Konuyu Oyla:
  • Derecelendirme: 5/5 - 1 oy
  • 1
  • 2
  • 3
  • 4
  • 5
Evrende hayat var mı?
#1
[Resim: large_article_Earth-the-universe-stars-435.jpg]
Evrende tek başımıza olup olmadığımız sorusu şüphesiz başını kaldırıp gökyüzünü seyretmiş herkesin hayatında bir kez olsun düşündüğü bir mesele. Sayısız senaryoya kapı açtığı için kimi insan bu soruya merak, kimisi ise korkuyla yaklaşıyor. Konuyla ilgili yapılan araştırmaların ise şimdiye kadar net bir cevap verdiği söylenemez. Evrenle ilgili yapılan kimi keşifler uzayda kompleks (ve akıllı) yaşam formlarının ihtimalini güçlendirirken kimi bulgular da aksi yönde bir durumu destekliyor.
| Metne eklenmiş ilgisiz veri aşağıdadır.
(** [add] once the name is known to be new and slot [k] to be free. *)
Lemma add_at_slot (v : LeasesVolume F) meta recs (k : nat) s v' x :
  vol_ok v meta recs → valid_lease_id s → s ≠ [] →
  list_find (names s) recs = None → recs !! k = Some EMPTY_RECORD →
  (let offset := lease_offset (Z.of_nat k) (lv_alignment v) in
   lv_write_record (Z.of_nat k) (mkRecord s offset true);;
   on_file (sanlock_write (lockspace v) s offset (lv_alignment v) (lv_block_size v));;
   lv_write_record (Z.of_nat k) (mkRecord s offset false);;
   mret (lease_info v s offset)) v = (v', x) →
  same_volume v v' ∧ add_outcome v v' meta (lease_map (lv_alignment v) recs) s x.
Proof.
  intros Hv Hs Hne Hnone Hk. set (al := lv_alignment v).
  set (r u := mkRecord s (lease_offset (Z.of_nat k) al) u).
  pose proof Hv as [Hm _]. pose proof (mo_recs _ _ _ Hm) as Hok. fold al in Hok.
  pose proof (wf_recs _ _ _ (mo_index _ _ _ Hm)) as Hlen.
  pose proof (lookup_lt_Some _ _ _ Hk) as Hlt.
  assert (lease_map al recs !! s = None) as HmN by (by apply lease_map_None).
  assert (∀ j t, recs !! j = Some t → names s t → j = k) as Huniq.
  { intros j t Hj Ht. apply list_find_None in Hnone. rewrite Forall_lookup in Hnone.
    by destruct (Hnone _ _ Hj). }
  destruct (recs_ok_name al recs k s true Hok Hs Hne Huniq) as [Hr1 Hok1]. fold (r true) in Hr1, Hok1.
  assert (lease_map al (<[k:=r true]> recs) = <[s := (lease_offset (Z.of_nat k) al, true)]> (lease_map al recs))
    as Hmap1 by (by eapply (lease_map_insert al recs k (r true)); auto).
  cbv zeta. munfold_goal.
  destruct (lv_write_record _ _ v) as [v1 x1] eqn:W1.
  destruct (vol_ok_write _ _ _ _ _ _ _ _ Hv Hk Hr1 Hok1 W1) as [Hs1 [(-> & Hv1)|(-> & Hm1 & Hst)]];
    [|intros [= <- <-]; split; [done|]; simpl; split_and!; [done|done|left];
      by rewrite (leases_spec _ _ _ Hm1), (sv_align _ _ Hs1)].
  pose proof (sv_align _ _ Hs1) as Ha1. pose proof (sv_bs _ _ Hs1) as Hb1. fold al in Ha1.
  destruct (on_file _ v1) as [v2 x2] eqn:W2. rewrite <- Hb1 in W2. fold al in W2. rewrite <- Ha1 in W2.
  destruct (vol_ok_sanlock _ _ _ _ _ _ _ _ Hv1 W2) as (Hs2 & Hv2 & Hx2).
  pose proof (sv_align _ _ Hs2) as Ha2. rewrite Ha1 in Ha2. pose proof Hv2 as [Hm2 _].
  assert (leases v2 = Ok (<[s := (lease_offset (Z.of_nat k) al, true)]> (lease_map al recs))) as Hl2
    by (by rewrite (leases_spec _ _ _ Hm2), Ha2, Hmap1).
  destruct Hx2 as [-> | [e ->]];
    [|intros [= <- <-]; split; [by etrans|]; simpl; eauto 6].
  destruct (recs_ok_name al (<[k:=r true]> recs) k s false Hok1 Hs Hne) as [Hr2 Hok2];
    [by eapply names_insert_eq|]. fold (r false) in Hr2, Hok2.
  assert (<[k:=r true]> recs !! k = Some (r true)) as Hk1 by (by apply list_lookup_insert_eq).
  destruct (lv_write_record _ _ v2) as [v3 x3] eqn:W3. fold al in W3. rewrite <- Ha2 in Hr2, Hok2.
  destruct (vol_ok_write _ _ _ _ _ _ _ _ Hv2 Hk1 Hr2 Hok2 W3) as [Hs3 [(-> & Hv3)|(-> & Hm3 & Hst)]];
    pose proof (sv_align _ _ Hs3) as Ha3; intros [= <- <-]; (split; [do 2 (etrans; [done|]); done|]).
  - pose proof Hv3 as [Hm3 _]. rewrite list_insert_insert_eq in Hv3, Hm3. simpl. split_and!; [done| | | |by eauto].
    + exists (Z.of_nat k). split; [unfold zlen in *; lia|done].
    + intros t p Hp. eapply (free_slot_fresh al recs); [apply Hm|done..].
    + rewrite (leases_spec _ _ _ Hm3), Ha3, Ha2. f_equal. rewrite list_insert_insert_eq, Ha2 in Hok2.
      rewrite Ha2 in Hr2. by eapply (lease_map_insert al recs k (r false)); auto.
  - simpl. split_and!; [done|by rewrite Ha2 in Hst|]. right. eexists.
    rewrite (leases_spec _ _ _ Hm3), Ha3, Ha2, Hmap1. done.
Qed.

Definition remove_outcome (v v' : LeasesVolume F) (meta : bytes) (m : gmap text (Z * bool))
    (s : text) (x : res error unit) : Prop :=
  match x with
  | Ok _ => is_Some (m !! s) ∧ leases v' = Ok (delete s m) ∧ ∃ recs', vol_ok v' meta recs'
  | Raise (NoSuchLease s') => s' = s ∧ v' = v ∧ m !! s = None
  | Raise (SanlockException _) =>
      ∃ o u recs', m !! s = Some (o, u) ∧ leases v' = Ok (<[s := (o, true)]> m) ∧
        vol_ok v' meta recs'
  | Raise OSError =>
      storage_ok (lv_alignment v) meta (lv_file v') ∧
      ∃ o u, m !! s = Some (o, u) ∧
        (leases v' = Ok m ∨ leases v' = Ok (<[s := (o, true)]> m))
  | Raise _ => False
  end.

Lemma remove_at_slot (v : LeasesVolume F) meta recs (k : nat) t s v' x :
  vol_ok v meta recs → valid_lease_id s → s ≠ [] →
  recs !! k = Some t → names s t →
  (let offset := lease_offset (Z.of_nat k) (lv_alignment v) in
   lv_write_record (Z.of_nat k) (mkRecord s offset true);;
   on_file (sanlock_write [] [] offset (lv_alignment v) (lv_block_size v));;
   lv_write_record (Z.of_nat k) EMPTY_RECORD) v = (v', x) →
  same_volume v v' ∧ remove_outcome v v' meta (lease_map (lv_alignment v) recs) s x.
Proof.
  intros Hv Hs Hne Hk Ht. set (al := lv_alignment v).
  set (r := mkRecord s (lease_offset (Z.of_nat k) al) true).
  pose proof Hv as [Hm _]. pose proof (mo_recs _ _ _ Hm) as Hok. fold al in Hok.
  pose proof (lookup_lt_Some _ _ _ Hk) as Hlt.
  assert (lease_map al recs !! s = Some (lease_offset (Z.of_nat k) al, r_updating t)) as HmS
    by (apply lease_map_Some; eauto 6).
  assert (∀ j u, recs !! j = Some u → names s u → j = k) as Huniq.
  { unfold names in *. intros j u Hj Hu. eapply (ro_unique _ _ Hok); [done..| |]; congruence. }
  destruct (recs_ok_name al recs k s true Hok Hs Hne Huniq) as [Hr1 Hok1]. fold r in Hr1, Hok1.
  assert (lease_map al (<[k:=r]> recs) = <[s := (lease_offset (Z.of_nat k) al, true)]> (lease_map al recs))
    as Hmap1 by (eapply (lease_map_insert al recs k r t); try done; by right).
  cbv zeta. munfold_goal.
  destruct (lv_write_record _ _ v) as [v1 x1] eqn:W1.
  destruct (vol_ok_write _ _ _ _ _ _ _ _ Hv Hk Hr1 Hok1 W1) as [Hs1 [(-> & Hv1)|(-> & Hm1 & Hst)]];
    [|intros [= <- <-]; split; [done|]; simpl; split; [done|]; do 2 eexists; split; [done|left];
      by rewrite (leases_spec _ _ _ Hm1), (sv_align _ _ Hs1)].
  pose proof (sv_align _ _ Hs1) as Ha1. pose proof (sv_bs _ _ Hs1) as Hb1. fold al in Ha1.
  destruct (on_file _ v1) as [v2 x2] eqn:W2. rewrite <- Hb1 in W2. fold al in W2. rewrite <- Ha1 in W2.
  destruct (vol_ok_sanlock _ _ _ _ _ _ _ _ Hv1 W2) as (Hs2 & Hv2 & Hx2).
  pose proof (sv_align _ _ Hs2) as Ha2. rewrite Ha1 in Ha2. pose proof Hv2 as [Hm2 _].
  assert (leases v2 = Ok (<[s := (lease_offset (Z.of_nat k) al, true)]> (lease_map al recs))) as Hl2
    by (by rewrite (leases_spec _ _ _ Hm2), Ha2, Hmap1).
  destruct Hx2 as [-> | [e ->]];
    [|intros [= <- <-]; split; [by etrans|]; simpl; eauto 7].
  assert (<[k:=r]> recs !! k = Some r) as Hk1 by (by apply list_lookup_insert_eq).
  assert (recs_ok al (<[k:=EMPTY_RECORD]> (<[k:=r]> recs))) as Hok2
    by (apply recs_ok_insert; [done|by left|done]).
  destruct (lv_write_record _ _ v2) as [v3 x3] eqn:W3. rewrite <- Ha2 in Hok2.
  assert (record_ok (lv_alignment v2) k EMPTY_RECORD) as Hr2 by by left.
  destruct (vol_ok_write _ _ _ _ _ _ _ _ Hv2 Hk1 Hr2 Hok2 W3) as [Hs3 [(-> & Hv3)|(-> & Hm3 & Hst)]];
    pose proof (sv_align _ _ Hs3) as Ha3; intros [= <- <-]; (split; [do 2 (etrans; [done|]); done|]).
  - pose proof Hv3 as [Hm3 _]. rewrite list_insert_insert_eq in Hv3, Hm3. simpl.
    split_and!; [by eauto| |by eauto].
    rewrite (leases_spec _ _ _ Hm3), Ha3, Ha2. f_equal. rewrite <- Ht.
    apply lease_map_delete; [done..|]. by rewrite Ht.
  - simpl. split; [by rewrite Ha2 in Hst|]. do 2 eexists. split; [done|]. right.
    by rewrite (leases_spec _ _ _ Hm3), Ha3, Ha2, Hmap1.
Qed.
Dünyadışı akıllı yaşam formları üzerine fikir üretmek için evrenin boyutları hakkında varsayımlarda bulunmak zorunlu. Fiizik ve astronomi bilimleri, nihai sorunun cevabı için en çok emek veren alanlardan. Evrendeki akıllı yaşam ile ilgili verilen en meşhur tartışmalardan biri fizikçi Enrico Fermi’nin 1950’lerde öne attığı Fermi Paradoksu’ndan doğmaktadır. Paradoks, dünyadaki yaşamın kaynağı olan güneşimizin evrendeki diğer yıldızlara göre oldukça genç olduğunu ve bizimkisine benzeyen yaşam koşullarının evrenin derinliklerinde milyonlarca yıl önce sağlanmış olabileceğini dile getirir. Buna göre, bu bizimkinden yaşlı olan bir varsayımsal ortamda oluşan ve gelişen yaşamın yeterli zaman verildiğinde dünyadakine benzer bir süreç geçirmesi ve medeniyetler kuracak kadar gelişmesi de yüksek bir ihtimaldir. Yani bizden sadece bir milyon yıl önce (evren için kısa bir süre) gelişme sürecine başlamış bir yaşam formunun şimdiye tüm evrende, galaktik bir hakimiyet kurması ve varlığının hissedilebilmesi gerekir. Böyle bir duruma rastgelmiyor olmamız (paradoksa göre) evrende yalnız olduğumuzun göstergesidir.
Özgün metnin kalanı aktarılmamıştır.